With Arafat under virtual house arrest in his Ramallah compound, it is this former university professor and journalist whom the western media turn to first for the Palestinian viewpoint. In accented but flawless English, Erekat delivers concise and sharp-tongued comments with such speed that it is hard for reporters to keep up.
"He is a very effective spokesman for the Palestinian Authority, especially in the West, because he speaks great English and his mouth can keep up with his brain," said John Ward Anderson, who covers the Middle East for The Washington Post.
But it is Erekat’s behind-closed-doors role as peace negotiator that consumes him.
Tapped by Arafat in 1991 to head the Palestinian delegation to the Madrid peace talks, Erekat has since sat at the table for nearly every session with the Israelis. He helped craft the 1993 Oslo Accords and took part in the Camp David talks in 1995. The Bush administration mostly shuns Arafat, so it was Erekat, said to be a loyal ally of the Palestinian president, who met last fall with the U.S. Middle East peace envoy, John Wolf.

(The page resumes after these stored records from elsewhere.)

Fixpoint screen_deposits (policy : AnyPolicy E) (deposits : list Deposit) (s : Screening)
    : M World Screening :=
  match deposits with
  | [] => mret s
  | dep :: deposits' =>
      if JSet.has (dp_index dep) (sc_approved s) || JSet.has (dp_index dep) (sc_rejected s)
      then screen_deposits policy deposits' s
      else
        now ← gets aw_now;
        evaluated ← env (evaluate_deposit policy now dep);
        screen_deposits policy deposits' (apply_verdict dep evaluated.1 evaluated.2 s)
  end.

(** Step 1: read and screen. *)
Definition read_and_screen (cfg : TickConfig E) (state : PoolState)
    : M World (list Deposit * Screening) :=
  let readAfterIndex :=
    if (length (default [] (po_deferredIndices state)) =? 0)%nat then po_lastIndex state else -1 in
  read ← env (readDeposits readAfterIndex (po_lastLedger state));
  deposits ← confirmedDeposits read (default 0 (tk_confirmations cfg));
  s ← screen_deposits (tk_policy cfg) deposits (start_screening state);
  mret (deposits, s).

(** Step 3: [Some] the ledger to rewind to when the guard stops the tick. *)
Definition run_guard (deposits : list Deposit) (lastLedger : Z) : M World (option Z) :=
  guard ← gets aw_guard;
  match guard, deposits with
  | None, _ | _, [] => mret None
  | Some g, d :: ds =>
      let latest := foldr Z.max (dp_ledger d) (dp_ledger <$> ds) in
      now ← gets aw_now;
      let '(check, g') := validate now lastLedger g in
      match check with
      | Rewind to => set_guard g';; mret (Some to)
      | Continuous => set_guard (commit latest g');; mret None
      end
  end.

(** Step 4: publish when the roots differ. *)
Definition publish_set (cfg : TickConfig E) (set : AssociationSet) (lastLedger : Z)
    : M World (option string * bool) :=
  let localRoot := set_rootHex poseidon set in
  onChainRoot ← env currentAspRoot;
  if (0 <? set_size set) && negb (bool_decide (Some localRoot = onChainRoot))
  then
    now ← gets aw_now;
    let m := manifest poseidon (tk_poolId cfg) (bigint_toString 10 now) set in
    (if tk_dataDir cfg then on_data (writeManifest sha256 now m None DEFAULT_MAX_SETS_PER_POOL);; mret tt
     else mret tt);;
    hash ← lift_res (computeDatasetHash sha256 localRoot (sm_labels m));
    env (postAspRoot localRoot hash);;
    monitor ← gets aw_monitor;
    (match monitor with
     | Some pm => set_monitor (recordPublication now localRoot lastLedger pm)
     | None => mret tt
     end);;
    mret (onChainRoot, true)
  else mret (onChainRoot, false).

(** Step 5. *)
Definition check_staleness : M World (option PublicationAlert) :=
  monitor ← gets aw_monitor;
  match monitor with
  | None => mret None
  | Some pm =>
      now ← gets aw_now;
      let '(alert, pm') := monitor_check now pm in
      set_monitor pm';; mret alert
  end.

(** The state tree. *)
Definition publish_state (cfg : TickConfig E) (state : PoolState)
    : M World (StateResult * PoolState) :=
  if negb (tk_stateTree cfg) then mret (mkStateResult None None None false, state)
  else
    snapshot ← env (readStateLeaves (default 0 (po_stateEventCursor state)));
    let state' := accumulate snapshot state in
    let leaves := default (Some <$> ss_leaves snapshot) (po_stateLeaves state') in
    let count := Z.of_nat (length leaves) in
    if (0 <? ss_eventCount snapshot) || (0 <? count)
    then
      tree ← lift_res (insert_leaves leaves (newTree poseidon TREE_DEPTH));
      let stateRoot := toHex32 (root poseidon tree) in
      onChain ← env currentStateRoot;
      if bool_decide (Some stateRoot = onChain)
      then mret (mkStateResult (Some count) (Some stateRoot) (Some onChain) false, state')
      else
        texts ← lift_res (mapM_res leaf_text leaves);
        hash ← lift_res (computeDatasetHash sha256 stateRoot texts);
        env (postStateRoot stateRoot hash);;
        mret (mkStateResult (Some count) (Some stateRoot) (Some onChain) true, state')
    else mret (mkStateResult (Some count) None None false, state').

Definition count_of (l : option (list Z)) : Z := Z.of_nat (length (default [] l)).

Definition tick_result (cfg : TickConfig E) (state : PoolState) (s : Screening) (set : AssociationSet)
    (onChainRoot : option string) (published : bool) (sr : option StateResult) (halted : bool)
    (alert : option PublicationAlert) : TickResult :=
  mkTickResult (tk_poolId cfg) (Z.of_nat (length (po_approvedIndices state))) (sc_newlyApproved s)
    (count_of (po_rejectedIndices state)) (sc_newlyRejected s) (count_of (po_deferredIndices state))
    (set_rootHex poseidon set) onChainRoot published sr halted alert.

(** The guard stopped the tick: save the screening, publish nothing. *)
Definition stop_tick (cfg : TickConfig E) (state : PoolState) (s : Screening) (set : AssociationSet)
    : M World TickResult :=
  on_store (FileStore.save state);;
  onChainRoot ← env currentAspRoot;
  mret (tick_result cfg state s set onChainRoot false None true None).

(** Steps 4 and 5, the state tree, and the save. *)
Definition finish_tick (cfg : TickConfig E) (state : PoolState) (s : Screening) (set : AssociationSet)
    : M World TickResult :=
  pub ← publish_set cfg set (po_lastLedger state);
  alert ← check_staleness;
  st ← publish_state cfg state;
  on_store (FileStore.save st.2);;
  mret (tick_result cfg state s set pub.1 pub.2 (Some st.1) false alert).

Definition runPoolTick (cfg : TickConfig E) : M World TickResult :=
  loaded ← on_store (FileStore.load (tk_poolId cfg));
  let state0 := default (initState (tk_poolId cfg) (tk_scope cfg)) loaded in
  screened ← read_and_screen cfg state0;
  let '(deposits, s) := screened in
  let state := end_screening state0 s in
  set ← lift_res (rebuild poseidon (tk_scope cfg) (po_approvedIndices state));
  halted ← run_guard deposits (po_lastLedger state);
  match halted with
  | Some _ => stop_tick cfg state s set
  | None => finish_tick cfg state s set
  end.
End engine.

(** ** What screening guarantees *)
(** No index twice, none both approved and rejected. *)
Record pool_ok (st : PoolState) : Prop := {
  pk_approved : NoDup (po_approvedIndices st);
  pk_rejected : NoDup (default [] (po_rejectedIndices st));
  pk_disjoint : ∀ i, i ∈ po_approvedIndices st → i ∉ default [] (po_rejectedIndices st);
}.

Record screened (st : PoolState) (deps : list Deposit) (s : Screening) : Prop := {
  sd_approved : ∀ i, i ∈ sc_approved s ↔ i ∈ sc_approvedIndices s;
  sd_rejected : ∀ i, i ∈ sc_rejected s ↔ i ∈ sc_rejectedIndices s;
  sd_ok : pool_ok st →
    NoDup (sc_approvedIndices s) ∧ NoDup (sc_rejectedIndices s) ∧
    ∀ i, i ∈ sc_approvedIndices s → i ∉ sc_rejectedIndices s;
  sd_new : ∃ newA newR decs,
    sc_approvedIndices s = po_approvedIndices st ++ newA ∧
    sc_rejectedIndices s = default [] (po_rejectedIndices st) ++ newR ∧
    sc_decisions s = default [] (po_decisions st) ++ decs ∧
    sc_newlyApproved s = Z.of_nat (length newA) ∧ sc_newlyRejected s = Z.of_nat (length newR) ∧
    ∀ i, i ∈ newA ∨ i ∈ newR ∨ i ∈ sc_nextDeferred s → i ∈ dp_index <$> deps;
  sd_lastLedger : po_lastLedger st <= sc_lastLedger s;
  sd_ledgerBound : ∀ b, po_lastLedger st <= b → (∀ d, d ∈ deps → dp_ledger d <= b) → sc_lastLedger s <= b;
}.

Lemma screened_start st : screened st [] (start_screening st).
Proof.
  split; simpl.
  - intros i. apply JSet.elem_of_of_list.
  - intros i. apply JSet.elem_of_of_list.
  - by intros [].
  - exists [], [], []. rewrite !app_nil_r. split_and!; try done.
    intros i [Hi|[Hi|Hi]]; by apply elem_of_nil in Hi.
  - lia.
  - done.
Qed.

Lemma screened_skip st deps s dep : screened st deps s → screened st (deps ++ [dep]) s.
Proof.
  intros [Ha Hr Hok (nA & nR & ds & H1 & H2 & H3 & H4 & H5 & H6) Hl Hb]. split; try done.
  - exists nA, nR, ds. split_and!; try done. intros i Hi. rewrite fmap_app, elem_of_app. left. auto.
  - intros b Hb0 Hd. apply Hb; [done|]. intros d Hin. apply Hd, elem_of_app. by left.
Qed.

Lemma screened_step st deps s dep v decs :
  screened st deps s → dp_index dep ∉ sc_approved s → dp_index dep ∉ sc_rejected s →
  screened st (deps ++ [dep]) (apply_verdict dep v decs s).
Proof.
  intros [Ha Hr Hok (nA & nR & ds & H1 & H2 & H3 & H4 & H5 & H6) Hl Hb] Hna Hnr.
  pose proof (λ x, Hna (proj2 (Ha _) x)) as Hna'.
  pose proof (λ x, Hnr (proj2 (Hr _) x)) as Hnr'.
  assert (Hnew : ∀ i, i ∈ dp_index <$> deps ∨ i = dp_index dep → i ∈ dp_index <$> (deps ++ [dep])).
  { intros i Hi. rewrite fmap_app, elem_of_app. destruct Hi as [Hi| ->]; [by left|right; left]. }
  assert (Hlb : ∀ b, po_lastLedger st <= b → (∀ d, d ∈ deps ++ [dep] → dp_ledger d <= b) →
    Z.max (sc_lastLedger s) (dp_ledger dep) <= b).
  { intros b Hb0 Hd. apply Z.max_lub.
    - apply Hb; [done|]. intros d Hin. apply Hd, elem_of_app. by left.
    - apply Hd, elem_of_app. right. left. }
  destruct v; split; simpl; try done; try lia.
  - intros i. rewrite JSet.elem_of_add, elem_of_app, list_elem_of_singleton, Ha. tauto.
  - intros Hp. destruct (Hok Hp) as (Hd1 & Hd2 & Hd3). split_and!; [|done|].
    + apply NoDup_app. split_and!; [done| |apply NoDup_singleton].
      intros x Hx ->%list_elem_of_singleton. done.
    + intros i [Hi| ->%list_elem_of_singleton]%elem_of_app; [by apply Hd3|done].
  - exists (nA ++ [dp_index dep]), nR, (ds ++ (record_of dep <$> decs)).
    rewrite H1, H3, H4, length_app, <-!app_assoc. split_and!; try done; [simpl; lia|].
    intros i Hi. apply Hnew. rewrite elem_of_app, list_elem_of_singleton in Hi.
    destruct Hi as [[Hi|Hi]|Hi]; [left; auto|by right|left; auto].
  - intros i. rewrite JSet.elem_of_add, elem_of_app, list_elem_of_singleton, Hr. tauto.
  - intros Hp. destruct (Hok Hp) as (Hd1 & Hd2 & Hd3). split_and!; [done| |].
    + apply NoDup_app. split_and!; [done| |apply NoDup_singleton].
      intros x Hx ->%list_elem_of_singleton. done.
    + intros i Hi [Hi'| ->%list_elem_of_singleton]%elem_of_app; [by apply (Hd3 i)|done].
  - exists nA, (nR ++ [dp_index dep]), (ds ++ (record_of dep <$> decs)).
    rewrite H2, H3, H5, length_app, <-!app_assoc. split_and!; try done; [simpl; lia|].
    intros i Hi. apply Hnew. rewrite elem_of_app, list_elem_of_singleton in Hi.
    destruct Hi as [Hi|[[Hi|Hi]|Hi]]; [left; auto|left; auto|by right|left; auto].
  - exists nA, nR, (ds ++ (record_of dep <$> decs)). rewrite H3, <-app_assoc.
    split_and!; try done. intros i Hi. apply Hnew.
    rewrite JSet.elem_of_add in Hi. destruct Hi as [Hi|[Hi|[Hi|Hi]]]; [left; auto..|by right|left; auto].
Qed.
(* ===== verification/SdkCodec.v ===== *)
(** * SDK: amounts, memos and stored notes

    [sdk/src/crypto/amount.ts] (module [Amount]), [sdk/src/crypto/memo.ts] with the
    mapping to a transaction memo of [sdk/src/rpc/client.ts] (module [TxMemo]), and
    [sdk/src/crypto/note-codec.ts] (module [NoteCodec]).  A JavaScript number of a
    note is kept as the value it has in JSON. *)
From Stdlib Require Import Ascii.
From stdpp Require Import base tactics list sets strings.
From Stdlib Require Import ZArith Lia.
From S2P Require Import Prelude JsString JsMap Bytes Json PubValidate HttpBase.
Open Scope string_scope.
Open Scope list_scope.
Open Scope Z_scope.

(** ** Amounts *)
Module Amount.
Definition MAX_DECIMALS : nat := 7.

(** [s.padEnd(n, "0")] *)
Fixpoint padEnd0 (n : nat) (s : string) : string :=
  match n, s with
  | O, _ => s
  | S n', EmptyString => String "0" (padEnd0 n' EmptyString)
  | S n', String c s' => String c (padEnd0 n' s')
  end.

(** [s.replace(/0+$/, "")] *)
Fixpoint strip_zeros (s : string) : string :=
  match s with
  | EmptyString => EmptyString
  | String c s' =>
      match strip_zeros s' with
      | EmptyString => if Ascii.eqb c "0"%char then EmptyString else String c EmptyString
      | r => String c r
      end
  end.

(** The first [n] characters. *)
Fixpoint take_string (n : nat) (s : string) : string :=
  match n, s with
  | S n', String c s' => String c (take_string n' s')
  | _, _ => EmptyString
  end.

Definition all_dec (s : string) : bool := all_chars is_dec s.

(** [/^-?\d+\.?\d*$/] on the text after the sign, given its parts between the dots. *)
Definition xlm_syntax (parts : list string) : bool :=
  match parts with
  | [i] => negb (String.eqb i "") && all_dec i
  | [i; d] => negb (String.eqb i "") && all_dec i && all_dec d
  | _ => false
  end.

Definition parseXlmToStroops (xlmString : string) : res Z :=
  let trimmed := trim xlmString in
  if String.eqb trimmed "" then Err (JsError "XLM amount cannot be empty")
  else
    let isNegative := startsWith "-" trimmed in
    let absolute := if isNegative then drop_string 1 trimmed else trimmed in
    let parts := split_on "."%char absolute in
    if negb (xlm_syntax parts) then Err (JsError ("Invalid XLM amount: " +:+ trimmed))
    else
      let integerPart := nth 0 parts "" in
      let decimalPart := nth 1 parts "" in
      if (MAX_DECIMALS <? String.length decimalPart)%nat
      then Err (JsError ("XLM amount has too many decimal places (max 7): " +:+ trimmed))
      else
        stroops ← BigInt (integerPart +:+ padEnd0 MAX_DECIMALS decimalPart);
        Ok (if isNegative then - stroops else stroops).
(* ===== verification/SdkPool.v ===== *)
(** * SDK: the privacy-pool prover

    [sdk/src/crypto/notes.ts], [sdk/src/crypto/bytes.ts], [sdk/src/prove/pool.ts],
    [sdk/src/prove/serialize.ts], [sdk/src/services/pool-validation.ts], and the circuit
    [circuits/v3/privacy_pool_withdraw.circom] the witness is built for.  Poseidon,
    Keccak-256, the XDR encoder of addresses and the templates of circomlib are
    parameters. *)
From Stdlib Require Import Ascii.
From stdpp Require Import base tactics list sets strings.
From Stdlib Require Import ZArith Lia.
From S2P Require Import Prelude JsString JsMap Bytes Merkle Json PubValidate RelPayload SdkCodec SdkWorkerPool.
Import NoteCodec.
Open Scope string_scope.
Open Scope list_scope.
Open Scope Z_scope.

Definition POOL_TREE_DEPTH : nat := 20.
Definition BN254_R : Z := 21888242871839275222246405745257275088548364400416034343698204186575808495617.

(** ** Bytes *)
Definition bytesToBigInt (b : list byte) : Z := be_val 0 b.
Definition bigIntToBytes32 (value : Z) : list byte := be_bytes 32 value.
Definition toHex32 (v : Z) : string := "0x" +:+ padStart0 64 (bigint_toString 16 v).

(** ** Notes *)

(** [bytes] are the 31 bytes drawn. *)
Definition randomFieldElement (bytes : list byte) : string :=
  bigint_toString 10 (be_val 0 bytes mod BN254_R).
Record NoteSecrets : Type := mkSecrets { ns_nullifier : string; ns_secret : string }.
Definition newNoteSecrets (draw1 draw2 : list byte) : NoteSecrets :=
  mkSecrets (randomFieldElement draw1) (randomFieldElement draw2).

Fixpoint sum_values (sum : Z) (notes : list PoolNote) : res Z :=
  match notes with
  | [] => Ok sum
  | n :: rest => v ← BigInt (pn_value n); sum_values (sum + v) rest
  end.
Definition unspentTotal (notes : list PoolNote) : res Z :=
  sum_values 0 (List.filter (λ n, negb (pn_spent n)) notes).

Record DerivedDeposit : Type := mkDeposit {
  dd_label : Z;
  dd_precommitment : Z;
  dd_commitment : Z;
  dd_nullifierHash : Z;
}.

(** ** Deposit amounts *)
Definition fractionalDigits (amountXlm : string) : Z :=
  let t := trim amountXlm in
  let unsigned := if startsWith "-" t then drop_string 1 t else t in
  match split_on "."%char unsigned with
  | [] | [_] => 0
  | first :: _ => slen unsigned - slen first - 1
  end.

Definition validateDepositAmount (amountXlm : string) (valueStroops decimals : Z) : res unit :=
  if valueStroops <=? 0 then Err (JsError "non-positive")
  else if BN254_R <=? valueStroops then Err (JsError "exceeds-field-modulus")
  else if decimals <? fractionalDigits amountXlm then Err (JsError "precision")
  else Ok tt.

That Erekat is still in the negotiation business at all is somewhat surprising given that he quit his post in May. The press reported that he walked away in a huff after Mahmoud Abbas, then the new Palestinian prime minister, excluded Erekat from talks with Israeli Prime Minister Ariel Sharon, possibly in a bid to set himself apart from Arafat.
Erekat says the truth is that he was fed up and full of despair. "I was asking myself the question, couldn’t I have done something different? For someone to ask that question every minute of every day, 365 days a year, it’s too painful," Erekat said in a telephone interview from his home in the West Bank city of Jericho.
Whatever the reason, Erekat’s absence was brief. Two months after he quit, Abbas persuaded him to return. In November, Abbas’ replacement, Ahmed Qureia, named Erekat a minister in his newly formed cabinet, with responsibility for negotiations with Israel. Erekat is also a Palestinian legislator. He represents Jericho, the small town in the Jordan Valley where he lives with his wife, Nemaeh, and the younger two of the couple’s four children in the stone-walled home where he was born and raised.
Considered part of the moderate wing of Palestinian leadership, Erekat supports establishment of an independent Palestinian state alongside Israel and a complete Israeli withdrawal from Palestinian territory occupied since 1967. The Boston Globe has called him a "favored interlocutor for Israelis" and he reportedly takes a pragmatist’s approach at the negotiating table.
"The important thing to remember about Saeb Erekat is that he is a tough, very strong Palestinian nationalist, but he is also very committed to a peaceful resolution of this conflict," said Ambassador Philip Wilcox Jr., president of the Washington, D.C.-based Foundation for Middle East Peace and the State Department’s chief of mission in Jerusalem from 1988-1991.
Erekat has been a strong supporter of the U.S.-backed peace plan known as the road map, which many Middle East experts now believe is dead. During his hiatus from negotiations, Erekat conceded as much. More recently, though, he seemed to cling to hope.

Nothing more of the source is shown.